For example, you may want to study a three-dimensional (3D) volume, measuring the distance between two parts or modeling how that 3D volume changes over time (the fourth dimension). In these instances, you need more than two dimensions to make sense of what you are seeing.

Multidimensional image processing, or n-dimensional image processing, is the broad term for analyzing, extracting, and enhancing useful information from image data with two or more dimensions. It is particularly helpful and needed for medical imaging, remote sensing, material science, and microscopy applications.

Some methods in these applications may involve data from more channels than traditional grayscale, RGB, or red, green, blue, alpha (RGBA) images. N-dimensional image processing helps you study and make informed decisions using devices enabled with identification, filtering, and segmentation capabilities. 

Multidimensional image processing gives you the flexibility to perform functions for traditional two-dimensional filtering in scientific applications. Within medical imaging specifically, computed tomography (CT) and magnetic resonance imaging (MRI) scans require multidimensional image processing to form images of the body and its functions. For example, multidimensional dimensional image processing is used in medical imaging to detect cancer or estimate tumor size (Figure 1). 

Multidimensional, high-resolution images of tissue.
Figure 1. Tissue can be rendered and examined quickly in multidimensional digital pathology use cases

Multidimensional image processing developer challenges

Outside of identifying, acquiring, and storing the image data itself, working with multidimensional image data comes with its own set of challenges.

First, multidimensional images are larger in size than their 2D counterparts and typically of high resolution, so loading them to memory and accessing them is time-consuming.

Second, processing each additional dimension of image data requires additional time and processing power.
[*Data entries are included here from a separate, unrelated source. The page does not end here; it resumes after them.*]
(** The refinement along a whole run. *)
Lemma run_refines_lemma ops b :
  cb_wf b ->
  (run ops b).1 = (a_run (policy_of b) ops (mode_of b)).1 /\
  mode_of (run ops b).2 = (a_run (policy_of b) ops (mode_of b)).2 /\
  cb_wf (run ops b).2 /\ policy_of (run ops b).2 = policy_of b.
Proof.
  revert b. induction ops as [|[now now'| |now|now] ops IH]; intros b W; simpl; [done|..].
  - destruct (can_refines now now' b W) as (H1 & H2 & H3). apply (can_execute_wf now now') in W.
    destruct (can_execute now now' b) as [ok b'], (a_can _ _ _ _) as [ok' m]. simpl in *. subst.
    destruct (IH b' W) as (I1 & I2 & I3 & I4). rewrite H3 in *.
    destruct (run ops b'), (a_run _ _ _). simpl in *. by subst.
  - destruct (success_refines b W) as [<- H]. rewrite <- H. auto with godwit.
  - destruct (failure_refines now b W) as [<- H]. rewrite <- H. auto with godwit.
  - destruct (tick_refines now b W) as [<- H]. rewrite <- H. auto with godwit.
Qed.

(** ** Theorems about one breaker *)

(** C12: a circuit breaker created with any representable configuration behaves, along every
    sequence of calls and clock readings, exactly like the abstract automaton: the answers of
    [can_execute] agree and the final breaker abstracts to the automaton's mode. *)
Theorem breaker_refines_automaton th to hm ops :
  in_u 64 th -> in_u 64 hm -> 0 <= to ->
  let p := {| p_threshold := th; p_timeout := to; p_slots := hm |} in
  (run ops (breaker_new th to hm)).1 = (a_run p ops (AClosed 0)).1 /\
  mode_of (run ops (breaker_new th to hm)).2 = (a_run p ops (AClosed 0)).2 /\
  cb_wf (run ops (breaker_new th to hm)).2.
Proof.
  intros H1 H2 H3 p.
  destruct (run_refines_lemma ops (breaker_new th to hm)) as (? & ? & ? & ?); auto with godwit.
Qed.

Lemma breaker_refines_automaton_witness :
  let b := (run [OFailure 0; OFailure 5; OCan 7 7; OCan 20 20; OSuccess; OCan 21 21]
                (breaker_new 2 10 1)) in
  b.1 = [false; true; true] /\ mode_of b.2 = AClosed 0.
Proof.
  destruct (breaker_refines_automaton 2 10 1
    [OFailure 0; OFailure 5; OCan 7 7; OCan 20 20; OSuccess; OCan 21 21]) as (H1 & H2 & _);
    [unfold in_u; lia..|]. intros b. subst b. split; [exact H1 | exact H2].
Defined.

Definition failures_run (ts : list Z) : list bop := OFailure <$> ts.

Lemma a_failures_open p ts t : snd (a_run p (failures_run ts) (AOpen t)) = AOpen (default t (last ts)).
Proof.
  revert t. induction ts as [|u ts IH]; intros t; simpl; [done|]. unfold failures_run in IH. rewrite IH.
  rewrite last_cons. by destruct (last ts).
Qed.
Lemma refill_capacity now b : capacity (refill now b) = capacity b.
Proof. unfold refill. by case_cmp. Qed.

(** The check: [None] exactly when the refilled bucket holds the amount, and the bucket is
    only refilled. *)
Lemma deficit_spec now amount b :
  bucket_wf b -> in_u 32 amount ->
  (deficit_retry_after now amount b).2 = refill now b /\
  ((deficit_retry_after now amount b).1 = None <->
   fleb (of_u32 amount) (tokens (refill now b)) = true).
Proof.
  intros W Ha. pose proof (refill_wf now b W) as W'. unfold deficit_retry_after.
  rewrite (proj2 (Z.eqb_neq _ _)) by (pose proof (bw_pos _ W'); lia).
  rewrite deficit_sign by auto with godwit.
  rewrite rate_pos by auto with godwit.
  by destruct (fleb (of_u32 amount) (tokens (refill now b))).
Qed.

Lemma debit_wf amount b :
  bucket_wf b -> in_u 32 amount -> fleb (of_u32 amount) (tokens b) = true ->
  bucket_wf (debit amount b).
Proof.
  intros [H1 H2 H3 H4 H5] Ha Hf. constructor; simpl; auto with godwit.
  - by apply debit_nonneg.
  - eapply (fleb_trans _ (tokens b)); auto with godwit. by apply debit_le.
Qed.

Lemma sync_bucket_wf l b : in_u 32 l -> 0 < l -> bucket_wf b -> bucket_wf (sync_bucket l b).
Proof.
  intros Hl Hp [H1 H2 H3 H4 H5]. unfold sync_bucket. case_cmp; [done|].
  constructor; simpl; auto using fmin_num, fmin_le_r with godwit.
  apply fmin_ge; auto with godwit. rewrite u32_leb by auto with godwit. lia.
Qed.

Lemma sync_bucket_capacity l b : capacity (sync_bucket l b) = l.
Proof. unfold sync_bucket. by case_cmp. Qed.

(** What a check does to the bucket stored under its key (absent before its first use). *)
Definition visit (now0 now : Z) (dbt : bool) (limit : option Z) (amount : Z)
    (ob : option (TokenBucket F)) : option Z * option (TokenBucket F) :=
  match enforced limit with
  | None => (None, ob)
  | Some l =>
    let b := sync_bucket l (default (bucket_new l now0) ob) in
    let '(retry, b) := deficit_retry_after now amount b in
    (retry, Some (match retry with
                  | None => if dbt then debit amount b else b
                  | Some _ => b
                  end))
  end.

(** An [Option<i32>] limit. *)
Definition limit_ok (limit : option Z) : Prop := match limit with Some l => in_i 32 l | None => True end.
Definition put_password_history (x : list PasswordHistory) (d : Db) : Db :=
  {| t_organizations := t_organizations d; t_users := t_users d; t_api_keys := t_api_keys d;
     t_models := t_models d; t_provider_profiles := t_provider_profiles d; t_teams :=
     t_teams d; t_team_memberships := t_team_memberships d; t_refresh_tokens :=
     t_refresh_tokens d; t_end_users := t_end_users d; t_request_logs := t_request_logs d;
     t_model_aliases := t_model_aliases d; t_password_history := x; t_password_reset_tokens
     := t_password_reset_tokens d; db_faults := db_faults d; db_next := db_next d; db_now :=
     db_now d |}.

Definition put_password_reset_tokens (x : list PasswordResetToken) (d : Db) : Db :=
  {| t_organizations := t_organizations d; t_users := t_users d; t_api_keys := t_api_keys d;
     t_models := t_models d; t_provider_profiles := t_provider_profiles d; t_teams :=
     t_teams d; t_team_memberships := t_team_memberships d; t_refresh_tokens :=
     t_refresh_tokens d; t_end_users := t_end_users d; t_request_logs := t_request_logs d;
     t_model_aliases := t_model_aliases d; t_password_history := t_password_history d;
     t_password_reset_tokens := x; db_faults := db_faults d; db_next := db_next d; db_now :=
     db_now d |}.
(** ** Lemmas *)

(** The prefix of an ASCII key: the sixteen characters after the fixed prefix, fewer when the
    key is shorter, and a panic when it does not even reach that far. *)
Lemma extract_prefix_ascii key :
  is_ascii key = true ->
  extract_prefix key =
  if (10 <=? String.length key)%nat
  then Some (String.substring 10 (Nat.min 26 (String.length key) - 10) key) else None.
Proof.
  intros Ha. unfold extract_prefix, str_slice, PREFIX_LEN. change (String.length PREFIX) with 10%nat.
  change (10 + 16)%nat with 26%nat.
  destruct (Nat.leb_spec 10 (String.length key)) as [L|L].
  - rewrite (proj2 (Nat.leb_le 10 _)) by lia. rewrite (proj2 (Nat.leb_le _ (String.length key))) by lia.
    by rewrite !ascii_boundary by (done || lia).
  - by rewrite (proj2 (Nat.leb_gt 10 _)) by lia.
Qed.

Section AuthTheorems.
Context (verify_key : string -> string -> bool).

(** Every cached entry was verified for the token it is stored under, and was enabled when it
    was stored. *)
Definition cache_ok (s : AuthState) : Prop :=
  forall auth k, key_cache s !! auth = Some k -> verify_key auth (key_hash k) = true /\ key_disabled k = false.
Analyzing more dimensions enlarges the scope of consideration.

Third, the computer-vision and image-processing algorithms take longer for analyzing each additional dimension, including the low-level operations and primitives. Multidimensional filters, gradients, and histogram complexity grow with each additional dimension.

Finally, when the data is manipulated, dataset visualization for multidimensional image processing is further complicated by the additional dimensions under consideration and quality to which it must be rendered. In biomedical imaging, the level of detail required can make the difference in identifying cancerous cells and damaged organ tissue.
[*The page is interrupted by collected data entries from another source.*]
(* ===== verification/Metrics.v ===== *)
(** * Metrics and health

    The Prometheus metrics of [godwit-api/src/metrics.rs], the endpoint and the web socket that
    serve them ([metrics_endpoint.rs], [admin/metrics_ws.rs]) and the health checks of
    [health.rs] and [utils.rs].

    The prometheus crate is the class [Prometheus]: a metric vector with its name, what the
    calls on its children do to it, the family it is gathered as, and the text encoder. *)

From stdpp Require Import base strings list gmap.
From Stdlib Require Import QArith Ascii.
From S2P Require Import Prelude RustStr Json Core Limiter Db.

#[local] Open Scope string_scope.
#[local] Open Scope Z_scope.

Class Prometheus `{F : F64} := {
  MetricVec : Type;
  vec_new : string -> list string -> MetricVec;                   (* name, label names *)
  vec_add : list string -> f64 -> MetricVec -> MetricVec;         (* with_label_values(l).inc_by(x), gauges too *)
  vec_observe : list string -> f64 -> MetricVec -> MetricVec;
  Family : Type;
  family_of : string -> MetricVec -> option Family;               (* none for a vector without children *)
  family_name : Family -> string;
  family_values : Family -> list f64;                             (* the counters or gauges of its children *)
  encode_text : list Family -> result string string;
  minus_one : f64;
}.

Section Metrics.
Context `{F : F64} `{!Prometheus}.

(** The process-wide registry, as the names registered in it, and the five vectors.
    [godwit-api/src/metrics.rs:5-33] [REGISTRY, REQUESTS_TOTAL, REQUEST_DURATION, TOKENS_TOTAL, COST_USD_TOTAL, ACTIVE_REQUESTS] *)
Record Metrics : Type := {
  registered : list string; requests_total : MetricVec; request_duration : MetricVec; tokens_total : MetricVec;
  cost_usd_total : MetricVec; active_requests : MetricVec }.
(** [godwit-api/src/metrics.rs:5-33] [lazy_static] *)
Definition metrics_new : Metrics :=
  {| registered := [];
     requests_total := vec_new "godwit_requests_total" ["model"; "provider"; "status"];
     request_duration := vec_new "godwit_request_duration_seconds" ["model"; "provider"];
     tokens_total := vec_new "godwit_tokens_total" ["type"; "model"];
     cost_usd_total := vec_new "godwit_cost_usd_total" ["org"; "team"; "api_key"];
     active_requests := vec_new "godwit_active_requests" ["model"; "provider"] |}.

Definition vectors (m : Metrics) : list (string * MetricVec) :=
  [("godwit_requests_total", requests_total m); ("godwit_request_duration_seconds", request_duration m);
   ("godwit_tokens_total", tokens_total m); ("godwit_cost_usd_total", cost_usd_total m); ("godwit_active_requests", active_requests m)].

Definition put_registered (l : list string) (m : Metrics) : Metrics :=
  {| registered := l; requests_total := requests_total m; request_duration := request_duration m; tokens_total := tokens_total m;
     cost_usd_total := cost_usd_total m; active_requests := active_requests m |}.
(** [Registry::register] refuses a name that is there. *)
Definition register (name : string) : ST Metrics string unit := fun m =>
  if str_in (registered m) name then (Err "AlreadyReg", m) else (Ok tt, put_registered (registered m ++ [name])%list m).
(** [godwit-api/src/metrics.rs:35-42] [register_metrics] *)
Definition register_metrics : ST Metrics string unit :=
  register "godwit_requests_total";;
  register "godwit_request_duration_seconds";;
  register "godwit_tokens_total";;
  register "godwit_cost_usd_total";;
  register "godwit_active_requests".

(** The families of the registered vectors, in the order of their names. *)
Definition gather (m : Metrics) : list Family :=
  order_by (fun a b => str_le (family_name a) (family_name b))
    (filter_map (fun '(name, v) => if str_in (registered m) name then family_of name v else None) (vectors m)).
(** [godwit-api/src/metrics.rs:44-48] [get_metrics] *)
Definition get_metrics (m : Metrics) : result string string := encode_text (gather m).

(** [godwit-api/src/metrics.rs:60-86] [sum_counter, sum_gauge] *)
Definition sum_metric (m : Metrics) (name : string) : f64 :=
  match List.find (fun f => String.eqb (family_name f) name) (gather m) with
  | Some f => fold_left fadd (family_values f) (of_u32 0)
  | None => of_u32 0
  end.
(** [godwit-api/src/metrics.rs:50-58] [MetricsSnapshot] *)
Record MetricsSnapshot : Type := {
  requestsTotal : f64; tokensTotal : f64; costUsdTotal : f64; activeRequests : f64; timestamp : string }.
(** [godwit-api/src/metrics.rs:88-96] [get_metric_snapshot] *)
Definition get_metric_snapshot (now : string) (m : Metrics) : MetricsSnapshot :=
  {| requestsTotal := sum_metric m "godwit_requests_total"; tokensTotal := sum_metric m "godwit_tokens_total";
     costUsdTotal := sum_metric m "godwit_cost_usd_total"; activeRequests := sum_metric m "godwit_active_requests"; timestamp := now |}.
Multidimensional input/output

If you’re a data scientist or researcher working in multidimensional image processing, you need software that can make data loading and handling for large image files efficient. Popular multidimensional file formats include the following:

  • NumPy binary format(.npy)
  • Tag Image File Format (TIFF)
  • TFRecord (.tfrecord)
  • Zarr
  • Variants of the formats listed above

Because every pixel counts, you have to process image data accurately with all the available processing power available.  Graphics processing units (GPU) hardware gives you the processing power and efficiency needed to handle and balance the workload of analyzing complex, multidimensional image data in real time.

cuCIM

Compute Unified Device Architecture Clara IMage (cuCIM) is an open-source, accelerated, computer-vision and image-processing software library that uses the processing power of GPUs to address the needs and pain points of developers working with multidimensional images.
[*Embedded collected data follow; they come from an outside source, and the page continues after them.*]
(* ===== verification/Admin.v ===== *)
(** * The admin API: users, teams, API keys, organizations

    The handlers of [godwit-api/src/admin/users.rs], [teams.rs], [api_keys.rs] and
    [organizations.rs] as computations over the database that fail with an API error.  The
    state a failing handler leaves behind is part of the result.

    The texts of identifiers, times and decimals in the responses come from the [uuid],
    [chrono] and [rust_decimal] crates and are the class [Fmt]. *)

From stdpp Require Import base strings list gmap.
From Stdlib Require Import QArith.
From S2P Require Import Prelude RustStr Json Core Db Auth.

#[local] Open Scope string_scope.
#[local] Open Scope Z_scope.

Class Fmt := { fmt_uuid : Uuid -> string; fmt_time : Z -> string; fmt_dec : Q -> string }.

Abbreviation API := (ST Db ApiError).
Definition core {A} (m : DB A) : API A := st_map_err CoreError m.

Section Responses.
Context `{Fmt}.
Definition v_uuid (x : Uuid) : value := VString (fmt_uuid x).
Definition v_opt_uuid (x : option Uuid) : value := opt_value v_uuid x.
Definition v_time (x : Z) : value := VString (fmt_time x).
Definition v_opt_str (x : option string) : value := opt_value VString x.
Definition v_opt_dec (x : option Q) : value := opt_value (fun q => VString (fmt_dec q)) x.
Definition v_opt_num (x : option Z) : value := opt_value num x.
Definition v_strs (l : list string) : value := VArray (VString <$> l).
Data scientists and researchers need software that is fast, easy to use, and reliable for an increasing workload. While specifically tuned for biomedical applications, cuCIM can be used for geospatial, material and life sciences, and remote sensing use cases.

cuCIM offers 200+ computer-vision and image-processing functions for color conversion, exposure, feature extraction, measuring, segmentation, restoration, and transforms. 

cuCIM is capable and fast image-processing software, requiring minimal changes to your existing pipeline. cuCIM equips you with enhanced digital image-processing capabilities that can be integrated into existing pipelines:

You can integrate using either a C++ or Python application programming interface (API) that matches OpenSlide for I/O and scikit-image for processing in Python. 

The cuCIM Python bindings offer many commonly used, computer-vision, image-processing functions that are easily integratable and compilable into the developer workflow. 

You don’t have to learn a new interface or programming language to use cuCIM. In most instances, only one line of code is added for transferring images to the GPU. The cuCIM coding structure is nearly identical to that used for the CPU, so there’s little change needed to take advantage of the GPU-enabled capabilities.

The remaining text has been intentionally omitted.